According to Jon Tuska in his book The Detective in Hollywood, director H. Bruce Humberstone is reported to have demanded that Keye Luke be brought back during the first day of filming Charlie Chan In Honolulu (1938), right in front of Yung. It is to the actor's credit that he was able to overcome a decidedly shaky beginning to establish himself comfortably in the series, evolving into a capable performer of comedic talent who played well off of Toler's irascible Charlie Chan through eleven films until the series was canceled in 1942 with Castle In the Desert (1942).
Without a studio contract Yung began freelancing. Since it was the middle of a war, it came as no surprise that he spent those years in the mid to late forties playing Japanese villains in films like Little Tokyo USA (1942) and Betrayal From the East (1944). After the war Yung returned to his former role of Jimmy Chan opposite Sidney Toler's now even grumpier Charlie Chan , now at Monogram, in Shadows Over Chinatown (1946). Somehow along the way through eight films in two years he morphed into Beson Fong's character Tommy Chan when Toler died and Roland Winters was brought in to continue the series. Keye Luke returned to the series as Lee Chan in Yung's final film The Feathered Serpent (1948), almost as if he was returning the baton that Luke has passed to him ten years earlier.
Back to being a freelance actor, he also returned to villainous roles, only now he was a Communist agent in films like Peking Express (1951), Target Hong Kong (1952) , Shanghai Story (1954) and Jet Attack (1958). Along the way he appeared in his only serial, playing spy hunting Harry Lauter's right hand man in Republic's Trader Tom of the China Seas (1954). From there his career took him to Broadway where he had a supporting role in Rodgers and Hammerstein's musical Flower Drum Song, which he would reprise in the 1961 film version.
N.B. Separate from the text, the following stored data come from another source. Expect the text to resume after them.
(* ===== verification/ShadowNvram.v ===== *)
(** Broadcom's NVRAM interface of src/wl_shadow_nvram.c, over the contents the kernel's
    NVRAM driver returns: a run of "name=value" strings, each ended by a zero. *)
From stdpp Require Import base option list numbers.
From Stdlib Require Import ZArith Lia.
From S2P Require Import Prelude.
Local Open Scope Z_scope.

Definition ENOMEM : Z := 12.
Definition ENODEV : Z := 19.
Definition ch_equals : Z := 61.

(** wl_nvram_buf, with the zero behind the contents, and wl_nvram_len. *)
Record nvram_t := Nvram { wl_nvram_buf : option (list Z); wl_nvram_len : nat }.
Definition nvram_0 : nvram_t := Nvram None 0.

(** What the kernel answers to a call: the contents of the flash region, if it has any,
    and whether there is memory for the copy. *)
Record nvram_env := NvramEnv { bcm47xx_nvram_get_contents : option (list Z); kzalloc_ok : bool }.

Definition wl_nvram_load (e : nvram_env) (st : nvram_t) : Z * nvram_t :=
  match wl_nvram_buf st with
  | Some _ => (0, st)
  | None =>
      match bcm47xx_nvram_get_contents e with
      | None | Some [] => (- ENODEV, st)
      | Some src => if kzalloc_ok e then (0, Nvram (Some (src ++ [0])) (length src)) else (- ENOMEM, st)
      end
  end.

Definition nvram_init (e : nvram_env) (st : nvram_t) : Z * nvram_t := wl_nvram_load e st.

(** Reads outside the buffer are [None]. *)
Definition strlen (buf : list Z) (p : nat) : option nat :=
  let n := length (c_string (drop p buf)) in
  if bool_decide (buf !! (p + n)%nat = Some 0) then Some n else None.

(** strncmp(p, name, strlen(name)) == 0. *)
Fixpoint strncmp_eq (buf : list Z) (p : nat) (name : list Z) : option bool :=
  match name with
  | [] => Some true
  | n :: name =>
      c ← buf !! p;
      if negb (c =? n) then Some false else if c =? 0 then Some true else strncmp_eq buf (S p) name
  end.

(** The loop of nvram_get from [p] on: the index of the value, or [None] for NULL. *)
Fixpoint nvram_scan (fuel : nat) (buf : list Z) (len : nat) (name : list Z) (p : nat) : option (option nat) :=
  if (len <=? p)%nat then Some None
  else match fuel with
       | O => None
       | S fuel =>
           let next := n ← strlen buf p; nvram_scan fuel buf len name (p + n + 1) in
           c ← buf !! p;
           if c =? 0 then next
           else
             eq ← strncmp_eq buf p name;
             if (eq : bool) then
               c ← buf !! (p + length name)%nat;
               if c =? ch_equals then Some (Some (p + length name + 1)%nat) else next
             else next
       end.

(** Each round moves past a character, so there are at most as many as characters. *)
Definition nvram_get (e : nvram_env) (name : option (list Z)) (st : nvram_t) : option (option nat) * nvram_t :=
  match name with
  | None => (Some None, st)
  | Some name =>
      let '(err, st) := wl_nvram_load e st in
      (if negb (err =? 0) then Some None
       else match wl_nvram_buf st with
            | Some buf => nvram_scan (wl_nvram_len st) buf (wl_nvram_len st) name 0
            | None => None
            end, st)
  end.

(** What is written to the caller's buffer of [count] bytes, and the result. *)
Definition nvram_getall (e : nvram_env) (count : Z) (st : nvram_t) : Z * option (list Z) * nvram_t :=
  let '(err, st) := wl_nvram_load e st in
  if negb (err =? 0) then (-1, None, st)
  else if (count <? 0) || (count <? Z.of_nat (wl_nvram_len st) + 1) then (-1, None, st)
  else match wl_nvram_buf st with
       | Some buf => (0, Some (take (wl_nvram_len st) buf ++ [0]), st)
       | None => (-1, None, st)
       end.

Definition wl_shadow_nvram_exit (st : nvram_t) : nvram_t := nvram_0.

(** ** The contents as a list of entries *)

(** The strings of the contents. *)
Fixpoint entries (l : list Z) : list (list Z) :=
  match l with
  | [] => [[]]
  | b :: l =>
      if b =? 0 then [] :: entries l
      else match entries l with
           | e :: es => (b :: e) :: es
           | [] => [[b]]
           end
  end.

Fixpoint strip_prefix (p l : list Z) : option (list Z) :=
  match p, l with
  | [], _ => Some l
  | a :: p, b :: l => if a =? b then strip_prefix p l else None
  | _ :: _, [] => None
  end.

(** The value of the first entry of that name. *)
Fixpoint value_of (name : list Z) (es : list (list Z)) : option (list Z) :=
  match es with
  | [] => None
  | e :: es =>
      match strip_prefix (name ++ [ch_equals]) e with
      | Some v => Some v
      | None => value_of name es
      end
  end.

Lemma entries_unfold l : entries l = c_string l ::
  (if (length (c_string l) <? length l)%nat then entries (drop (S (length (c_string l))) l) else []).
Proof.
  induction l as [|b l IH]; [done|]. cbn [entries c_string]. destruct (b =? 0); [done|].
  rewrite IH. cbn [length drop]. do 2 f_equal.
Qed.

(** The contents have been loaded. *)
Definition loaded (c : list Z) (st : nvram_t) : Prop := st = Nvram (Some (c ++ [0])) (length c).

(** The next call finds the contents [c], loaded already or to be loaded. *)
Definition holds_contents (c : list Z) (e : nvram_env) (st : nvram_t) : Prop :=
  loaded c st \/ st = nvram_0 /\ c <> [] /\ bcm47xx_nvram_get_contents e = Some c /\ kzalloc_ok e = true.

Lemma load_contents c e st : holds_contents c e st -> exists st', wl_nvram_load e st = (0, st') /\ loaded c st'.
Proof.
  intros [->|(-> & Hc & He & Hk)]; [eexists; split; reflexivity|].
  unfold wl_nvram_load. cbn. rewrite He, Hk. destruct c; [done|]. eexists. split; reflexivity.
Qed.

Lemma drop_contents (c : list Z) p : (p <= length c)%nat -> drop p (c ++ [0]) = drop p c ++ [0].
Proof. intros. by rewrite drop_app_le. Qed.

Lemma strlen_contents c p : (p <= length c)%nat -> strlen (c ++ [0]) p = Some (length (c_string (drop p c))).
Proof.
  intros Hp. unfold strlen. rewrite drop_contents, c_string_app by done.
  set (n := length (c_string (drop p c))).
  assert (Hn : (n <= length c - p)%nat) by (rewrite <- length_drop; apply c_string_le).
  rewrite bool_decide_true; [done|].
  pose proof (c_string_term (drop p c)) as Ht. rewrite c_string_app in Ht. fold n in Ht. rewrite lookup_drop in Ht.
  destruct Ht as [Ht|Ht].
  - apply lookup_ge_None in Ht. rewrite lookup_app_r by lia. replace (p + n - length c)%nat with 0%nat by lia. done.
  - rewrite lookup_app_l; [done|]. eapply lookup_lt_Some, Ht.
Qed.

(** Comparing with a name stops at the end of the string. *)
Lemma strncmp_contents c name p s : Forall (fun b => b <> 0) name -> Forall (fun b => b <> 0) s ->
  take (S (length s)) (drop p c) = s ++ [0] ->
  exists b, strncmp_eq c p name = Some b /\
    (if b then exists r, s = name ++ r /\ c !! (p + length name)%nat = Some (hd 0 r) else ~ exists r, s = name ++ r).
Proof.
  intros Hn. revert p s. induction Hn as [|n name Hn0 _ IH]; intros p s Hs Ht.
  - exists true. split; [done|]. exists s. split; [done|]. cbn [length]. rewrite Nat.add_0_r.
    assert (H : take (S (length s)) (drop p c) !! 0%nat = (s ++ [0]) !! 0%nat) by (by rewrite Ht).
    rewrite lookup_take_lt, lookup_drop, Nat.add_0_r in H by lia. rewrite H. by destruct s.
  - assert (H : take (S (length s)) (drop p c) !! 0%nat = (s ++ [0]) !! 0%nat) by (by rewrite Ht).
    rewrite lookup_take_lt, lookup_drop, Nat.add_0_r in H by lia. cbn [strncmp_eq].
    destruct s as [|a s]; cbn in H; rewrite H; cbn [mbind option_bind].
    + rewrite (proj2 (Z.eqb_neq 0 n)) by done. exists false. split; [done|]. by intros [r ?].
    + inversion_clear Hs as [|? ? Ha Hs']. destruct (Z.eqb_spec a n) as [<-|Hne]; cbn [negb].
      * rewrite (proj2 (Z.eqb_neq a 0)) by done.
        destruct (IH (S p) s Hs') as (b & Hb & Hr).
        { destruct (drop p c) as [|x t] eqn:Hd; [done|]. injection Ht as -> Ht.
          replace (S p) with (p + 1)%nat by lia. rewrite <- drop_drop, Hd. done. }
        exists b. split; [done|]. destruct b.
        -- destruct Hr as (r & -> & Hc). exists r. split; [done|]. rewrite <- Hc. f_equal. cbn [length]. lia.
        -- intros [r Hr']. apply Hr. exists r. by injection Hr'.
      * exists false. split; [done|]. intros [r Hr']. by injection Hr'.
Qed.

Lemma strip_prefix_app p r : strip_prefix p (p ++ r) = Some r.
Proof. induction p as [|a p IH]; cbn; [done|]. by rewrite Z.eqb_refl. Qed.

Lemma strip_prefix_Some p l r : strip_prefix p l = Some r -> l = p ++ r.
Proof.
  revert l. induction p as [|a p IH]; intros l H; cbn in H; [by injection H|].
  destruct l as [|b l]; [done|]. destruct (Z.eqb_spec a b) as [->|]; [|done]. cbn. f_equal. by apply IH.
Qed.

Lemma strip_prefix_None p l : (~ exists r, l = p ++ r) -> strip_prefix p l = None.
Proof.
  intros H. destruct (strip_prefix p l) as [r|] eqn:E; [|done]. exfalso. apply H. exists r. by apply strip_prefix_Some.
Qed.

(** The string at [p], with its terminator. *)
Lemma take_string c p : (p <= length c)%nat ->
  take (S (length (c_string (drop p c)))) (drop p (c ++ [0])) = c_string (drop p c) ++ [0].
Proof.
  intros Hp. rewrite drop_contents by done. generalize (drop p c). intros l.
  induction l as [|b l IH]; [done|]. cbn [c_string app]. destruct (Z.eqb_spec b 0) as [->|]; [done|].
  cbn [length app]. by rewrite <- IH.
Qed.

(** What is left of a string behind a prefix of it. *)
Lemma string_tail c p a v : (p <= length c)%nat -> c_string (drop p c) = a ++ v -> c_string (drop (p + length a) (c ++ [0])) = v.
Proof.
  intros Hp Hs. pose proof (take_string c p Hp) as Ht. pose proof (c_string_nonzero (drop p c)) as Hn.
  rewrite Hs in Ht, Hn. apply Forall_app in Hn as [_ Hv]. rewrite <- drop_drop.
  rewrite <- (take_drop (S (length (a ++ v))) (drop p (c ++ [0]))), Ht, <- app_assoc.
  rewrite <- app_assoc, drop_app_length. cbn [app]. rewrite c_string_app. by apply c_string_id.
Qed.

(** The loop finds the first entry of the name. *)
Lemma scan_contents fuel c name p : Forall (fun b => b <> 0) name -> (length c <= p + fuel)%nat ->
  exists r, nvram_scan fuel (c ++ [0]) (length c) name p = Some r /\
    value_of name (if (p <? length c)%nat then entries (drop p c) else []) = (fun q => c_string (drop q (c ++ [0]))) <$> r.
Proof.
  intros Hname. revert p. induction fuel as [|fuel IH]; intros p Hf.
  { exists None. cbn [nvram_scan]. rewrite (proj2 (Nat.leb_le _ _)), (proj2 (Nat.ltb_ge _ _)) by lia. done. }
  cbn [nvram_scan]. destruct (Nat.leb_spec (length c) p) as [Hp|Hp].
  { exists None. by rewrite (proj2 (Nat.ltb_ge _ _)). }
  rewrite (proj2 (Nat.ltb_lt _ _) Hp). rewrite strlen_contents by lia. cbn [mbind option_bind].
  set (s := c_string (drop p c)). set (next := nvram_scan fuel _ _ _ _).
  (* the rest of the entries are those of the next round *)
  assert (Hnext : exists r, next = Some r /\
    value_of name (if (length s <? length (drop p c))%nat then entries (drop (S (length s)) (drop p c)) else []) =
    (fun q => c_string (drop q (c ++ [0]))) <$> r).
  { destruct (IH (p + length s + 1)%nat) as (r & Hr & Hv); [lia|]. exists r. split; [done|]. rewrite <- Hv.
    rewrite drop_drop, length_drop. replace (p + S (length s))%nat with (p + length s + 1)%nat by lia.
    destruct (Nat.ltb_spec (length s) (length c - p)), (Nat.ltb_spec (p + length s + 1) (length c)); try done; try lia.
    rewrite drop_ge by lia. by destruct name. }
  clearbody next. rewrite entries_unfold. fold s. cbn [value_of].
  destruct (lookup_lt_is_Some_2 c p Hp) as [b Hb]. assert (Hb' : (c ++ [0]) !! p = Some b) by (by rewrite lookup_app_l).
  rewrite Hb'. cbn [mbind option_bind].
  pose proof (take_string c p ltac:(lia)) as Ht. fold s in Ht.
  assert (Hs : s = if b =? 0 then [] else b :: c_string (drop (S p) c)).
  { unfold s. by rewrite (drop_S _ _ _ Hb). }
  destruct (b =? 0).
  { rewrite Hs in *. destruct Hnext as (r & -> & Hv). exists r. split; [done|]. rewrite strip_prefix_None; [done|].
    intros [r' Hr']. by destruct name. }
  destruct (strncmp_contents (c ++ [0]) name p s Hname (c_string_nonzero _) Ht) as (eq & -> & Heq). cbn [mbind option_bind].
  destruct eq.
  - destruct Heq as (r & Hr & Hc). rewrite Hc. cbn [mbind option_bind]. unfold ch_equals.
    destruct (Z.eqb_spec (hd 0 r) 61) as [H61|H61].
    + exists (Some (p + length name + 1)%nat). split; [done|]. destruct r as [|x v]; [done|]. cbn in H61. subst x.
      rewrite Hr. replace (name ++ 61 :: v) with ((name ++ [61]) ++ v) by (by rewrite <- app_assoc).
      rewrite strip_prefix_app. cbn. f_equal. symmetry.
      replace (p + length name + 1)%nat with (p + length (name ++ [61%Z]))%nat by (rewrite length_app; cbn; lia).
      apply string_tail; [lia|]. fold s. by rewrite Hr, <- app_assoc.
    + destruct Hnext as (r' & -> & Hv). exists r'. split; [done|]. rewrite strip_prefix_None; [done|].
      intros [v Hv']. rewrite Hr, <- app_assoc in Hv'. apply app_inv_head in Hv'. by subst r.
  - destruct Hnext as (r' & -> & Hv). exists r'. split; [done|]. rewrite strip_prefix_None; [done|].
    intros [v Hv']. apply Heq. exists (ch_equals :: v). by rewrite Hv', <- app_assoc.
Qed.

(** Nvram_get reads nothing outside its buffer and returns the value of the first
    entry of that name, or NULL when the contents have none.  Entries are ended by
    zeros only: a value keeps its newlines.  The contents are fetched once. *)
Theorem nvram_get_spec c e name st : holds_contents c e st -> Forall (fun b => b <> 0) name ->
  exists r st', nvram_get e (Some name) st = (Some r, st') /\ loaded c st' /\
    value_of name (entries c) = (fun p => c_string (drop p (c ++ [0]))) <$> r.
Proof.
  intros Hst Hname. destruct (load_contents c e st Hst) as (st' & Hl & Hc). unfold nvram_get. rewrite Hl. cbn [negb Z.eqb].
  destruct (scan_contents (length c) c name 0 Hname) as (r & Hr & Hv); [lia|].
  exists r, st'. split; [|split; [done|]].
  { unfold loaded in Hc. subst st'. cbn [wl_nvram_buf wl_nvram_len]. by rewrite Hr. }
  rewrite <- Hv, drop_0. destruct c; [|done]. by destruct name.
Qed.

Lemma nvram_get_spec_witness :
  let c := [112; 99; 105; 61; 49; 10; 50; 0; 97; 61; 0] in
  value_of [112; 99; 105] (entries c) = Some [49; 10; 50].
Proof.
  intros c.
  destruct (nvram_get_spec c (NvramEnv (Some c) true) [112; 99; 105] nvram_0) as (r & st' & Hg & _ & ->).
  - right. repeat split; done.
  - repeat constructor; done.
  - assert (r = Some 4%nat) as -> by (vm_compute in Hg; injection Hg; intros; subst; reflexivity). reflexivity.
Defined.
After Confessions of an Opium Eater (1962), Yung had little time for film work due to his semi-regular role as Hop Sing on the long running western hit show Bonanza. After the show ended in the early seventies, Yung garnered another recurring role on David Carradine's popular, though short lived, western/martial arts hybrid TV show Kung Fu. He worked sporadically after that, his final film being the affectionate spoof of forties detective films The Man With Bogart's Face (1980).